* _EXERCISE_:
In the data below, one line contains "Definition on_observer (res" and a later one contains "(** The nodes of the two kinds of lists. *)". Print both, with every line between them, exactly and alone.

[[ PROVIDED MATERIAL open ]]

(* ===== verification/Resources.v ===== *)
(** * Resources: the server side of the stack and how a request finds its resource

    Models the parts of [csdk/stack/src/ocresource.c] and
    [csdk/stack/src/ocstack.c] that look up resources and decide how a request
    is handled: [FindResourceByUri], [GetTypeOfVirtualURI],
    [DetermineResourceHandling], the request handed to the application and what
    its result becomes; with them [GetTicks] and the state that the files about
    observers and requests share.  Built with [WITH_PRESENCE], without gateway
    and message queue; the transports are members of [StackEnv]. *)
From S2P Require Import Prelude Effects Heap CaCommon CaMessage StackTypes Payload Endpoint Discovery ServerRequest.

(** ** Resources and their observers *)

(** The pointer [next] is the order of the list that holds the observer. *)
Record ResourceObserver := {
  ro_addr : positive;
  observeId : Z;
  resUri : list Z;
  ro_query : option (list Z);
  ro_token : option (list Z);
  ro_tokenLength : Z;
  ro_devAddr : OCDevAddr;
  ro_qos : OCQualityOfService;
  failedCommCount : Z;
  lowQosCount : Z;
  forceHighQos : Z;
  ro_TTL : Z;
  ro_acceptFormat : OCPayloadFormat;
  ro_acceptVersion : Z;
}.
#[export] Instance ResourceObserver_Node : Node ResourceObserver := ro_addr.

(** The name and the value of an attribute.  [attrValue] is a [void *]: a text or
    a list of texts, by the name of the attribute. *)
Inductive attr_value :=
| NoValue
| TextValue (s : string)
| ListValue (l : OCStringLL).

Record OCAttribute := {
  attrName : option string;
  attrValue : attr_value;
}.

(** A type and an interface of the lists [rsrcType] and [rsrcInterface] is its
    name.  The members of a collection are pointers to resources, of which
    nothing is known here.  [None] in the list of attributes is a node that has
    been freed and that a pointer still leads to.  A handler is a number, with
    its parameter, [None] for NULL. *)
Record OCResource := {
  rs_addr : positive;
  rs_uri : option (list Z);
  rsrcType : list string;
  rsrcInterface : list string;
  rsrcAttributes : list (option OCAttribute);
  rsrcChildResourcesHead : list positive;
  entityHandler : option Z;
  rs_properties : Z;
  observersHead : list ResourceObserver;
  sequenceNum : Z;
  endpointType : Z;
}.
#[export] Instance OCResource_Node : Node OCResource := rs_addr.

(** The number of [defaultResourceEHandler]. *)
Definition defaultResourceEHandler : Z := 0.

Definition set_observers (l : list ResourceObserver) (r : OCResource) : OCResource := {|
  rs_addr := rs_addr r; rs_uri := rs_uri r; rsrcType := rsrcType r; rsrcInterface := rsrcInterface r;
  rsrcAttributes := rsrcAttributes r; rsrcChildResourcesHead := rsrcChildResourcesHead r;
  entityHandler := entityHandler r; rs_properties := rs_properties r; observersHead := l;
  sequenceNum := sequenceNum r; endpointType := endpointType r |}.
Definition set_sequenceNum (n : Z) (r : OCResource) : OCResource := {|
  rs_addr := rs_addr r; rs_uri := rs_uri r; rsrcType := rsrcType r; rsrcInterface := rsrcInterface r;
  rsrcAttributes := rsrcAttributes r; rsrcChildResourcesHead := rsrcChildResourcesHead r;
  entityHandler := entityHandler r; rs_properties := rs_properties r; observersHead := observersHead r;
  sequenceNum := n; endpointType := endpointType r |}.

(** ** State *)

(** The answers of [OCGetRandomBytes] for one byte, [None] for a failure; the
    clock of libcoap in ticks, an [unsigned int]; [presenceResource]; requests the
    stack has sent in place of an acknowledgement. *)
Record stack := {
  st_server : server;
  headResource : list OCResource;
  st_random : list (option Z);
  coap_clock : Z;
  presence_handle : option positive;
  presenceTTL : Z;
  st_posted : list (OCDevAddr * CARequestInfo_t);
}.

Definition set_server (v : server) (s : stack) : stack := {|
  st_server := v; headResource := headResource s; st_random := st_random s; coap_clock := coap_clock s;
  presence_handle := presence_handle s; presenceTTL := presenceTTL s; st_posted := st_posted s |}.
Definition set_resources (l : list OCResource) (s : stack) : stack := {|
  st_server := st_server s; headResource := l; st_random := st_random s; coap_clock := coap_clock s;
  presence_handle := presence_handle s; presenceTTL := presenceTTL s; st_posted := st_posted s |}.
Definition set_random (l : list (option Z)) (s : stack) : stack := {|
  st_server := st_server s; headResource := headResource s; st_random := l; coap_clock := coap_clock s;
  presence_handle := presence_handle s; presenceTTL := presenceTTL s; st_posted := st_posted s |}.

Definition add_posted (e : OCDevAddr) (r : CARequestInfo_t) (s : stack) : stack := {|
  st_server := st_server s; headResource := headResource s; st_random := st_random s; coap_clock := coap_clock s;
  presence_handle := presence_handle s; presenceTTL := presenceTTL s; st_posted := st_posted s ++ [(e, r)] |}.

Definition stack_heap (s : stack) : heap := sv_heap (st_server s).
Definition set_stack_heap (h : heap) (s : stack) : stack := set_server (set_sv_heap h (st_server s)) s.

#[export] Program Instance stack_HasHeap : HasHeap stack := {| heap_of := stack_heap; with_heap := set_stack_heap |}.
Next Obligation. done. Qed.
Next Obligation. by intros [[] ?]. Qed.
Next Obligation. done. Qed.

(** An operation on the tables of requests and responses. *)
Definition in_server {A} (m : M server A) : M stack A := fun s =>
  match m (st_server s) with Some (a, v) => Some (a, set_server v s) | None => None end.

Definition resource_at (a : positive) : M stack OCResource := l ← gets headResource; lift (node_at a l).
Definition on_resource (a : positive) (f : OCResource -> OCResource) : M stack unit :=
  modify (fun s => set_resources (on_addr a f (headResource s)) s).

(** An observer is reached through its resource; one that has been deleted is
    not there. *)
Definition observer_at (res o : positive) : M stack ResourceObserver :=
  r ← resource_at res; lift (node_at o (observersHead r)).
Definition on_observer (res o : positive) (f : ResourceObserver -> ResourceObserver) : M stack unit :=
  _ ← observer_at res o; on_resource res (fun r => set_observers (on_addr o f (observersHead r)) r).

(** The nodes of the two kinds of lists. *)
Definition observers_of (res : positive) : M stack (list positive) := r ← resource_at res; mret (addrs (observersHead r)).
Definition all_resources : M stack (list positive) := l ← gets headResource; mret (addrs l).

Definition set_observeResult (x : OCStackResult) (r : OCServerRequest) : OCServerRequest := {|
  sr_addr := sr_addr r; sr_method := sr_method r; sr_acceptFormat := sr_acceptFormat r;
  sr_acceptVersion := sr_acceptVersion r; resourceUrl := resourceUrl r; query := query r; qos := qos r;
  observationOption := observationOption r; observeResult := x; numResponses := numResponses r;
  ehResponseHandler := ehResponseHandler r; sr_devAddr := sr_devAddr r; requestToken := requestToken r;
  sr_tokenLength := sr_tokenLength r; coapID := coapID r; delayedResNeeded := delayedResNeeded r;
  numRcvdVendorSpecificHeaderOptions := numRcvdVendorSpecificHeaderOptions r;
  rcvdVendorSpecificHeaderOptions := rcvdVendorSpecificHeaderOptions r; requestComplete := requestComplete r;
  slowFlag := slowFlag r; notificationFlag := notificationFlag r; sr_payloadFormat := sr_payloadFormat r;
  sr_payloadSize := sr_payloadSize r; sr_payload := sr_payload r |}.
Definition set_observation (x : Z) (r : OCServerRequest) : OCServerRequest := {|
  sr_addr := sr_addr r; sr_method := sr_method r; sr_acceptFormat := sr_acceptFormat r;
  sr_acceptVersion := sr_acceptVersion r; resourceUrl := resourceUrl r; query := query r; qos := qos r;
  observationOption := x; observeResult := observeResult r; numResponses := numResponses r;
  ehResponseHandler := ehResponseHandler r; sr_devAddr := sr_devAddr r; requestToken := requestToken r;
  sr_tokenLength := sr_tokenLength r; coapID := coapID r; delayedResNeeded := delayedResNeeded r;
  numRcvdVendorSpecificHeaderOptions := numRcvdVendorSpecificHeaderOptions r;
  rcvdVendorSpecificHeaderOptions := rcvdVendorSpecificHeaderOptions r; requestComplete := requestComplete r;
  slowFlag := slowFlag r; notificationFlag := notificationFlag r; sr_payloadFormat := sr_payloadFormat r;
  sr_payloadSize := sr_payloadSize r; sr_payload := sr_payload r |}.
Definition set_flags (complete slow : bool) (r : OCServerRequest) : OCServerRequest := {|
  sr_addr := sr_addr r; sr_method := sr_method r; sr_acceptFormat := sr_acceptFormat r;
  sr_acceptVersion := sr_acceptVersion r; resourceUrl := resourceUrl r; query := query r; qos := qos r;
  observationOption := observationOption r; observeResult := observeResult r; numResponses := numResponses r;
  ehResponseHandler := ehResponseHandler r; sr_devAddr := sr_devAddr r; requestToken := requestToken r;
  sr_tokenLength := sr_tokenLength r; coapID := coapID r; delayedResNeeded := delayedResNeeded r;
  numRcvdVendorSpecificHeaderOptions := numRcvdVendorSpecificHeaderOptions r;
  rcvdVendorSpecificHeaderOptions := rcvdVendorSpecificHeaderOptions r; requestComplete := complete;
  slowFlag := slow; notificationFlag := notificationFlag r; sr_payloadFormat := sr_payloadFormat r;
  sr_payloadSize := sr_payloadSize r; sr_payload := sr_payload r |}.

(** A change of a request in the table. *)
Definition on_request (a : positive) (f : OCServerRequest -> OCServerRequest) : M stack unit :=
  in_server (_ ← request_at a; modify (fun s => set_requests (on_addr a f (requests s)) s)).

(** ** Going over a list while it may change

    [LL_FOREACH]: the pointer [next] of a node is followed after the body has
    run.  The body returns what it carries on, or what ends the loop.  A body
    that adds nodes without end would make the loop endless: the model goes as
    far as the list was long at the start and is undefined beyond. *)
Section Walk.
Context {St A B : Type} (nodes : M St (list positive)) (body : A -> positive -> M St (A + B)).

Fixpoint next_addr (a : positive) (l : list positive) : ub (option positive) :=
  match l with [] => None | x :: l' => if decide (x = a) then Some (head l') else next_addr a l' end.

Fixpoint walk (fuel : nat) (acc : A) (out : option positive) : M St (A + B) :=
  match out with
  | None => mret (inl acc)
  | Some o =>
      match fuel with
      | O => undefined
      | S fuel' =>
          x ← body acc o;
          match x with
          | inr b => mret (inr b)
          | inl acc' => l ← nodes; next ← lift (next_addr o l); walk fuel' acc' next
          end
      end
  end.

Definition LL_FOREACH (acc : A) : M St (A + B) := l ← nodes; walk (length l) acc (head l).

(** The body on each of a list of nodes. *)
Fixpoint each (acc : A) (l : list positive) : M St (A + B) :=
  match l with
  | [] => mret (inl acc)
  | o :: l' => x ← body acc o; match x with inr b => mret (inr b) | inl acc' => each acc' l' end
  end.

Lemma next_addr_middle pre o l : o ∉ pre -> next_addr o (pre ++ o :: l) = Some (head l).
Proof.
  induction pre as [|p pre IH]; cbn; intros Hn; [by rewrite decide_True|].
  rewrite decide_False by (intros ->; apply Hn; left). apply IH. intros Hx. apply Hn. by right.
Qed.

[[ PROVIDED MATERIAL closed ]]

* _SOLUTION TO THIS EXERCISE_:
Definition on_observer (res o : positive) (f : ResourceObserver -> ResourceObserver) : M stack unit :=
  _ ← observer_at res o; on_resource res (fun r => set_observers (on_addr o f (observersHead r)) r).

(** The nodes of the two kinds of lists. *)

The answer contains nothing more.